• TASK DIRECTIONS
In the records that follow, find the line with "(** The state"; from there, retype every line exactly through the line with "vals) (fetch_with_constraint c);", which also belongs to the answer.

┄┄┄┄┄┄┄┄┄┄

(** What goes out for a change of a row let through before, after, both or neither. *)
Definition row_outcome (b a : bool) (ch : change) (outs : list change) : Prop :=
  match b, a with
  | true, true => ∃ c', outs = [c'] ∧ kept_as ch c'
  | false, true => ∃ n', outs = [Add n'] ∧ node_row n' = primary_row ch
  | true, false => ∃ n', outs = [Remove n'] ∧ node_row n' = row_before ch
  | false, false => outs = []
  end.

(** The nodes the branches pushed for the row after the change, and for the row
    before it. *)
Definition news (acc : list owned_change) : list owned_node := (edits acc).*1 ++ adds acc.
Definition olds (acc : list owned_change) : list owned_node := (edits acc).*2 ++ removes acc.

(** A node has all the relationships of the schema: those the nodes [ns] have, the
    first that has one deciding, and empty ones. *)
Definition full (schema : Schema) (ns : list owned_node) (n : node) : Prop :=
  ∀ s, s < length (relationships schema) → rel_slot_of (materialize_node n) s = Some (default [] (first_rel ns s)).

Definition rels_merged (schema : Schema) (acc : list owned_change) (c : change) : Prop :=
  match c with
  | Add n => full schema (news acc) n
  | Remove n => full schema (olds acc) n
  | Edit n old => full schema (news acc) n ∧ full schema (olds acc) old
  | Child _ _ _ => True
  end.

Lemma rebuilt_row n : node_row (rebuild_node n) = owned_row n.
Proof. by destruct n. Qed.

Lemma materialized_row n : owned_row (materialize_node n) = node_row n.
Proof. by destruct n. Qed.

Lemma trim_materialized c : trim_path (materialize_change c) = materialize_change c.
Proof. induction c as [n|n|n old|n rel sub IH]; cbn; by rewrite ?IH. Qed.

Definition fill (schema : Schema) (n : owned_node) : owned_node :=
  ONode (owned_row n) (fill_slots 0 (length (relationships schema)) (owned_rels_of n)).

Lemma add_empty_fill c schema :
  add_empty_relationships c schema =
    match c with
    | OAdd n => OAdd (fill schema n)
    | ORemove n => ORemove (fill schema n)
    | OEdit n old => OEdit (fill schema n) (fill schema old)
    | OChild _ _ _ => c
    end.
Proof.
  unfold add_empty_relationships, fill. destruct (relationships schema); [|by destruct c].
  destruct c as [[]|[]|[] []|]; done.
Qed.

Lemma fill_full schema ns n :
  (∀ s, rel_slot_of n s = first_rel ns s) → full schema ns (rebuild_node (fill schema n)) ∧ node_row (rebuild_node (fill schema n)) = owned_row n.
Proof.
  intros H. split; [|by rewrite rebuilt_row]. intros s Hs. rewrite materialize_rebuild_node. unfold rel_slot_of, fill. cbn [owned_rels_of].
  rewrite fill_slots_lookup. specialize (H s). unfold rel_slot_of in H. rewrite H. destruct (first_rel ns s); [done|]. rewrite decide_True; [done|lia].
Qed.

(** The collapse, read off the changes pushed. *)
Section collapse.
Context (acc : list owned_change) (schema : Schema) (ty : change_type).

Definition head_node (ns : list owned_node) : option owned_node :=
  match ns with [] => None | n :: ns => Some (foldl (λ n m, with_merged_rels n (owned_rels_of m)) n ns) end.

Lemma head_node_spec ns n :
  head_node ns = Some n → (∀ s, rel_slot_of n s = first_rel ns s) ∧ ∃ m, head ns = Some m ∧ owned_row n = owned_row m.
Proof.
  destruct ns as [|m ns]; [done|]. cbn [head_node]. intros [= <-]. split; [apply merged_rels|]. exists m. split; [done|]. apply merged_row.
Qed.

Lemma push_accumulated_collapse :
  ∃ child, push_accumulated_changes acc ty schema =
    Some (collapse_emit (MkCollapse (head_node (adds acc)) (head_node (removes acc))
      (match edits acc with
       | [] => None
       | e :: es => Some (foldl (λ n m, with_merged_rels n (owned_rels_of m)) e.1 es.*1,
                          foldl (λ n m, with_merged_rels n (owned_rels_of m)) e.2 es.*2)
       end) child) ty schema) ∧
    match child with Some c => is_first_child (childs acc) c | None => childs acc = [] end.
Proof.
  unfold push_accumulated_changes.
  destruct (collapse_all_spec (MkCollapse None None None None) acc) as ([a r e ch] & Hk & Ha & Hr & He & Hc); [done|].
  cbn [co_add co_remove co_edit co_child from_option app] in *. exists ch. split; [|by destruct ch; [|destruct Hc]].
  rewrite merge_all in Ha, Hr. rewrite merge_edits in He. subst.
  destruct acc as [|c acc']; [|rewrite Hk; cbn [mbind option_bind]; do 3 f_equal; by destruct (edits _) as [|[]]].
  cbn in *. destruct ch; [done|]. by destruct ty.
Qed.
End collapse.

(** ** The broadcast *)

Section broadcast.
Context (schema : Schema) (ch ch' : change) (branch : OutEdge → change → list change) (before after : OutEdge → bool).

Definition is_child (c : change) : bool := match c with Child _ _ _ => true | _ => false end.
Definition is_edit (c : change) : bool := match c with Edit _ _ => true | _ => false end.

Context (Htype : match ch with Add _ => ∀ e, before e = false | Remove _ => ∀ e, after e = false | _ => True end).

#[local] Abbreviation pushed es := (map materialize_change_preserving_node (es ≫= λ e, branch e ch')).
#[local] Abbreviation both es := (existsb (λ e, before e && after e) es).
#[local] Abbreviation ups es := (existsb (λ e, negb (before e) && after e) es).
#[local] Abbreviation downs es := (existsb (λ e, before e && negb (after e)) es).

Lemma any_before es : existsb before es = both es || downs es.
Proof. induction es as [|e es IH]; [done|]. cbn. rewrite IH. by destruct (before e), (after e), (both es), (downs es). Qed.
(* ===== verification/Reduce.v ===== *)
(** * Aggregates ([rust/src/op/reduce.rs])

    [count], [sum] and [avg] of the whole input or of every group, kept up to date
    from a fixed-size accumulator per group.  A global aggregate is one row that is
    never removed; a grouped one has a row per group, which appears and disappears
    with the group.  The eager regime folds the whole input on a fetch; the lazy one
    folds a group when it is first asked for, and ignores changes of groups it has
    not folded.

    The input is a function from requests to nodes.  The counters wrap at the width
    of [i64], the integer sum at that of [i128]. *)

From stdpp Require Import base list numbers option sorting gmap sets strings.
From Stdlib Require Import ZArith Lia Strings.Byte.
From S2P Require Import Prelude Values F64 Rows Schema BTree Change Connections Overlay Storage Partition Join.

#[local] Open Scope Z_scope.

Inductive AggSpec := Count | Sum (c : nat) | Avg (c : nat).

Definition agg_col_name (s : AggSpec) : name :=
  match s with
  | Count => [x63; x6f; x75; x6e; x74]
  | Sum _ => [x73; x75; x6d]
  | Avg _ => [x61; x76; x67]
  end%byte.

Definition output_type (s : AggSpec) (input : Schema) : ValueType :=
  match s with
  | Count | Avg _ => VTNumber
  | Sum c => match column_types input !! c with Some VTInt => VTInt | _ => VTNumber end
  end.

(** ** Accumulators *)

Definition i128_wrap (x : Z) : Z := (x + 2 ^ 127) mod 2 ^ 128 - 2 ^ 127.

Definition acc_zero : ReduceAcc := MkAcc 0 f64_zero 0 0.

Definition acc_delta (acc : ReduceAcc) (v : value) (sign : Z) : ReduceAcc :=
  match v with
  | Int i => MkAcc (i128_wrap (int_sum acc + i128_wrap (sign * i))) (float_sum acc) (i64_wrap (non_null acc + sign)) (float_count acc)
  | Float f =>
      MkAcc (int_sum acc) (f64_add (float_sum acc) (f64_mul (f64_of_int sign) f))
        (i64_wrap (non_null acc + sign)) (i64_wrap (float_count acc + sign))
  | Null | Absent => acc
  | Bool _ | Str _ | Json _ => MkAcc (int_sum acc) (float_sum acc) (i64_wrap (non_null acc + sign)) (float_count acc)
  end.

(** The error carries the total. *)
Definition sum_value (a : ReduceAcc) : Z + value :=
  if non_null a =? 0 then inr Null
  else if float_count a =? 0 then if i64_inb (int_sum a) then inr (Int (i64_of_Z (int_sum a))) else inl (int_sum a)
  else inr (Float (f64_add (f64_of_int (int_sum a)) (float_sum a))).

Definition avg_value (a : ReduceAcc) : value :=
  if non_null a =? 0 then Null
  else Float (f64_div (f64_add (f64_of_int (int_sum a)) (float_sum a)) (f64_of_int (non_null a))).

Definition agg_val_eq (a b : value) : bool :=
  match a, b with
  | Null, Null | Absent, Absent => true
  | Bool x, Bool y => bool_decide (x = y)
  | Int x, Int y => x =? y
  | Float x, Float y => f64_eqb x y
  | Str x, Str y | Json x, Json y => bool_decide (x = y)
  | _, _ => false
  end.

Definition agg_rows_equal (a b : row) : bool :=
  (length a =? length b)%nat && forallb (λ p : value * value, agg_val_eq p.1 p.2) (zip a b).

(** ** The operator *)

Record ReduceOp := MkReduce {
  rd_input : nat;
  rd_storage : nat;
  rd_aggs : list AggSpec;
  rd_partition_key : option (list nat);
  rd_eager : bool;
  rd_schema : Schema;
  rd_output : option OutEdge
}.

Definition global_agg (input storage : nat) (spec : AggSpec) : ReduceOp :=
  MkReduce input storage [spec] None true (schema_new [agg_col_name spec] [] []) None.

(** The [assert_eq!] on the arity is the outer [None]. *)
Definition grouped_agg (input storage : nat) (partition_key : list nat) (key_cols : list name) (spec : AggSpec) : option ReduceOp :=
  if (length partition_key =? length key_cols)%nat then
    let ids := seq 0 (length partition_key) in
    Some (MkReduce input storage [spec] (Some partition_key) true
      (schema_new (key_cols ++ [agg_col_name spec]) ids (map (λ i, (i, true)) ids)) None)
  else None.

Definition lazy (rd : ReduceOp) : ReduceOp :=
  MkReduce (rd_input rd) (rd_storage rd) (rd_aggs rd) (rd_partition_key rd) false (rd_schema rd) (rd_output rd).

Definition with_input_types (rd : ReduceOp) (input : Schema) : ReduceOp :=
  let s := rd_schema rd in
  let keys := match rd_partition_key rd with
              | Some pk => map (λ c, default VTNumber (column_types input !! c)) pk
              | None => []
              end in
  let types := keys ++ map (λ a, output_type a input) (rd_aggs rd) in
  MkReduce (rd_input rd) (rd_storage rd) (rd_aggs rd) (rd_partition_key rd) (rd_eager rd)
    (MkSchema (columns s) types (schema_pk s) (schema_sort s) (relationships s) (singular s) (projection s)) (rd_output rd).

Definition reduce_prefix : list byte := [x72; x65; x64; x75; x63; x65]%byte.

Definition GLOBAL_KEY : storage_key := reduce_prefix.

Definition group_key (vals : list value) : storage_key := encode_state_key reduce_prefix vals.

(** What a push changes: the storage slot, the count of groups whose sum is out of
    range. *)
Record ReduceSt (St : Type) := MkReduceSt { rs_store : St; rs_overflowed : Z }.

Arguments MkReduceSt {_} _ _.
Arguments rs_store {_} _.
Arguments rs_overflowed {_} _.

#[export] Instance byte_countable : Countable byte := inj_countable Byte.to_N Byte.of_N Byte.of_to_N.

Section reduce.
Context {St : Type} `{!Storage St}.
Context (input_fetch : FetchRequest → list node).
Context (rd : ReduceOp).
#[local] Abbreviation state := (ReduceSt St).

(** What was pushed downstream: the edge, the change, the state meanwhile. *)
Abbreviation reduce_log := (list (OutEdge * change * ReduceSt St)).

Definition group_vals (r : row) : option (list value) :=
  match rd_partition_key rd with
  | None => Some []
  | Some pk => mapM (λ c, r !! c) pk
  end.

Definition group_vals_from_constraint (c : Constraint) (k : nat) : list value :=
  map (λ i, default Null (assoc c i)) (seq 0 k).

(** [expect]: not on a global reducer. *)
Definition input_constraint (vals : list value) : option Constraint :=
  pk ← rd_partition_key rd; Some (zip pk vals).

Definition new_accs : list ReduceAcc := omap (λ s, match s with Count => None | _ => Some acc_zero end) (rd_aggs rd).

Fixpoint acc_apply_specs (specs : list AggSpec) (accs : list ReduceAcc) (r : row) (sign : Z) : option (list ReduceAcc) :=
  match specs with
  | [] => Some accs
  | Count :: specs => acc_apply_specs specs accs r sign
  | (Sum c | Avg c) :: specs =>
      match accs with
      | a :: accs =>
          v ← r !! c;
          rest ← acc_apply_specs specs accs r sign;
          Some (acc_delta a v sign :: rest)
      | [] => None
      end
  end.

Definition acc_apply (accs : list ReduceAcc) (r : row) (sign : Z) : option (list ReduceAcc) := acc_apply_specs (rd_aggs rd) accs r sign.

(** The outer [None] is [unreachable!]. *)
Definition read_at (s : state) (key : storage_key) : option (option (Z * list ReduceAcc)) :=
  match st_get key (rs_store s) with
  | None => Some None
  | Some (SvReduce count accs) => Some (Some (count, accs))
  | Some _ => None
  end.

Fixpoint out_of_range_specs (specs : list AggSpec) (accs : list ReduceAcc) : option bool :=
  match specs with
  | [] => Some false
  | Count :: specs => out_of_range_specs specs accs
  | Sum _ :: specs =>
      match accs with
      | a :: accs =>
          if (0 <? non_null a) && (float_count a =? 0) && negb (i64_inb (int_sum a)) then Some true
          else out_of_range_specs specs accs
      | [] => None
      end
  | Avg _ :: specs => out_of_range_specs specs (tail accs)
  end.

Definition sum_total_out_of_range (accs : list ReduceAcc) : option bool := out_of_range_specs (rd_aggs rd) accs.

Definition overflow_count (s : state) : Z := rs_overflowed s.

Definition track_overflow (s : state) (old new : option (list ReduceAcc)) : option state :=
  was ← match old with Some a => sum_total_out_of_range a | None => Some false end;
  now ← match new with Some a => sum_total_out_of_range a | None => Some false end;
  Some (MkReduceSt (rs_store s)
    match was, now with
    | false, true => i64_wrap (rs_overflowed s + 1)
    | true, false => i64_wrap (rs_overflowed s - 1)
    | _, _ => rs_overflowed s
    end).

Definition write_at (s : state) (key : storage_key) (count : Z) (accs : list ReduceAcc) : option state :=
  old ← read_at s key;
  s ← track_overflow s (snd <$> old) (Some accs);
  Some (MkReduceSt (st_set key (SvReduce count accs) (rs_store s)) (rs_overflowed s)).

Definition del_at (s : state) (key : storage_key) : option state :=
  old ← read_at s key;
  s ← track_overflow s (snd <$> old) None;
  Some (MkReduceSt (st_del key (rs_store s)) (rs_overflowed s)).

Fixpoint agg_cells (specs : list AggSpec) (count : Z) (accs : list ReduceAcc) : option row :=
  match specs with
  | [] => Some []
  | Count :: specs => rest ← agg_cells specs count accs; Some (Int (i64_of_Z count) :: rest)
  | Sum _ :: specs =>
      match accs with
      | a :: accs => rest ← agg_cells specs count accs; Some (match sum_value a with inr v => v | inl _ => Null end :: rest)
      | [] => None
      end
  | Avg _ :: specs =>
      match accs with
      | a :: accs => rest ← agg_cells specs count accs; Some (avg_value a :: rest)
      | [] => None
      end
  end.

Definition agg_row (vals : list value) (count : Z) (accs : list ReduceAcc) : option row :=
  cells ← agg_cells (rd_aggs rd) count accs; Some (vals ++ cells).

(** ** Fetch *)

Fixpoint fold_nodes (ns : list node) (count : Z) (accs : list ReduceAcc) : option (Z * list ReduceAcc) :=
  match ns with
  | [] => Some (count, accs)
  | n :: ns =>
      accs ← acc_apply accs (node_row n) 1;
      fold_nodes ns (i64_wrap (count + 1)) accs
  end.

Definition fold_input (req : FetchRequest) : option (Z * list ReduceAcc) := fold_nodes (input_fetch req) 0 new_accs.

(** The state of a key, folded from the input when there is none. *)
Definition read_or_fold (s : state) (key : storage_key) (req : FetchRequest) : option (Z * list ReduceAcc * state) :=
  old ← read_at s key;
  match old with
  | Some st => Some (st, s)
  | None =>
      '(count, accs) ← fold_input req;
      s ← write_at s key count accs;
      Some ((count, accs), s)
  end.

Definition fetch_one_group (s : state) (vals : list value) : option (list node * state) :=
  c ← input_constraint vals;
  '((count, accs), s) ← read_or_fold s (group_key vals) (fetch_with_constraint c);
  if 0 <? count then r ← agg_row vals count accs; Some ([leaf_node r], s) else Some ([], s).

(** The groups of the whole input. *)
Abbreviation groups := (gmap storage_key (list value * Z * list ReduceAcc)).

Definition group_node (m : groups) (n : node) : option groups :=
  vals ← group_vals (node_row n);
  let '(vs, count, accs) := default (vals, 0, new_accs) (m !! group_key vals) in
  accs ← acc_apply accs (node_row n) 1;
  Some (<[group_key vals := (vs, i64_wrap (count + 1), accs)]> m).

Fixpoint group_nodes (m : groups) (ns : list node) : option groups :=
  match ns with
  | [] => Some m
  | n :: ns => m ← group_node m n; group_nodes m ns
  end.

Fixpoint write_groups (s : state) (gs : list (storage_key * (list value * Z * list ReduceAcc))) : option (list row * state) :=
  match gs with
  | [] => Some ([], s)
  | (key, (vals, count, accs)) :: gs =>
      s ← write_at s key count accs;
      r ← agg_row vals count accs;
      '(rows, s) ← write_groups s gs;
      Some (r :: rows, s)
  end.

Definition fetch_groups (s : state) : option (list node * state) :=
  m ← group_nodes ∅ (input_fetch fetch_all);
  '(rows, s) ← write_groups s (map_to_list m);
  Some (sort_nodes (schema_sort (rd_schema rd)) (map leaf_node rows), s).

Definition reduce_fetch (s : state) (req : FetchRequest) : option (list node * state) :=
  match rd_partition_key rd with
  | None =>
      '((count, accs), s) ← read_or_fold s GLOBAL_KEY fetch_all;
      r ← agg_row [] count accs;
      Some ([leaf_node r], s)
  | Some pk =>
      let k := length pk in
      match if rd_eager rd then None else req_constraint req with
      | Some c =>
          if constraint_matches_partition_key c (seq 0 k) then fetch_one_group s (group_vals_from_constraint c k)
          else fetch_groups s
      | None => fetch_groups s
      end
  end.

(** ** Push *)

(** An edit goes out unless the row is the same. *)
Definition push_moved (out : OutEdge) (s : state) (old_row new_row : row) : reduce_log :=
  if agg_rows_equal old_row new_row then [] else [(out, Edit (leaf_node new_row) (leaf_node old_row), s)].

Definition push_global (s : state) (out : OutEdge) (ch : change) : option (state * reduce_log) :=
  st ← read_at s GLOBAL_KEY;
  match st, ch with
  | None, _ | _, Child _ _ _ => Some (s, [])
  | Some (count, accs), _ =>
      old_row ← agg_row [] count accs;
      '(new_count, new_accs) ←
        match ch with
        | Add n => accs ← acc_apply accs (node_row n) 1; Some (i64_wrap (count + 1), accs)
        | Remove n => accs ← acc_apply accs (node_row n) (-1); Some (i64_wrap (count - 1), accs)
        | Edit n old =>
            accs ← acc_apply accs (node_row old) (-1);
            accs ← acc_apply accs (node_row n) 1;
            Some (count, accs)
        | Child _ _ _ => None
        end;
      new_row ← agg_row [] new_count new_accs;
      s ← write_at s GLOBAL_KEY new_count new_accs;
      Some (s, push_moved out s old_row new_row)
  end.

Definition grouped_delta (s : state) (out : OutEdge) (r : row) (delta : Z) : option (state * reduce_log) :=
  vals ← group_vals r;
  let key := group_key vals in
  st ← read_at s key;
  match st with
  | None =>
      if rd_eager rd && (0 <? delta) then
        accs ← acc_apply new_accs r 1;
        born ← agg_row vals delta accs;
        s ← write_at s key delta accs;
        Some (s, [(out, Add (leaf_node born), s)])
      else Some (s, [])
  | Some (old_count, old_accs) =>
      let new_count := Z.max (i64_wrap (old_count + delta)) 0 in
      new_accs ← acc_apply old_accs r delta;
      match 0 <? old_count, 0 <? new_count with
      | false, true =>
          born ← agg_row vals new_count new_accs;
          s ← write_at s key new_count new_accs;
          Some (s, [(out, Add (leaf_node born), s)])
      | true, true =>
          old_row ← agg_row vals old_count old_accs;
          new_row ← agg_row vals new_count new_accs;
          s ← write_at s key new_count new_accs;
          Some (s, push_moved out s old_row new_row)
      | true, false =>
          old_row ← agg_row vals old_count old_accs;
          s ← (if rd_eager rd then del_at s key else write_at s key new_count new_accs);
          Some (s, [(out, Remove (leaf_node old_row), s)])
      | false, false => s ← write_at s key new_count new_accs; Some (s, [])
      end
  end.

Definition grouped_edit (s : state) (out : OutEdge) (old_in new_in : row) : option (state * reduce_log) :=
  vals ← group_vals new_in;
  let key := group_key vals in
  st ← read_at s key;
  match st with
  | None => Some (s, [])
  | Some (count, old_accs) =>
      accs ← acc_apply old_accs old_in (-1);
      new_accs ← acc_apply accs new_in 1;
      old_row ← agg_row vals count old_accs;
      new_row ← agg_row vals count new_accs;
      s ← write_at s key count new_accs;
      Some (s, push_moved out s old_row new_row)
  end.

Definition reduce_push (s : state) (ch : change) : option (state * reduce_log) :=
  out ← rd_output rd;
  match rd_partition_key rd with
  | None => push_global s out ch
  | Some _ =>
      match ch with
      | Add n => grouped_delta s out (node_row n) 1
      | Remove n => grouped_delta s out (node_row n) (-1)
      | Edit n old => grouped_edit s out (node_row old) (node_row n)
      | Child _ _ _ => Some (s, [])
      end
  end.
End reduce.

┄┄┄┄┄┄┄┄┄┄

• ANSWER SECTION
(** The state of a key, folded from the input when there is none. *)
Definition read_or_fold (s : state) (key : storage_key) (req : FetchRequest) : option (Z * list ReduceAcc * state) :=
  old ← read_at s key;
  match old with
  | Some st => Some (st, s)
  | None =>
      '(count, accs) ← fold_input req;
      s ← write_at s key count accs;
      Some ((count, accs), s)
  end.

Definition fetch_one_group (s : state) (vals : list value) : option (list node * state) :=
  c ← input_constraint vals;
  '((count, accs), s) ← read_or_fold s (group_key vals) (fetch_with_constraint c);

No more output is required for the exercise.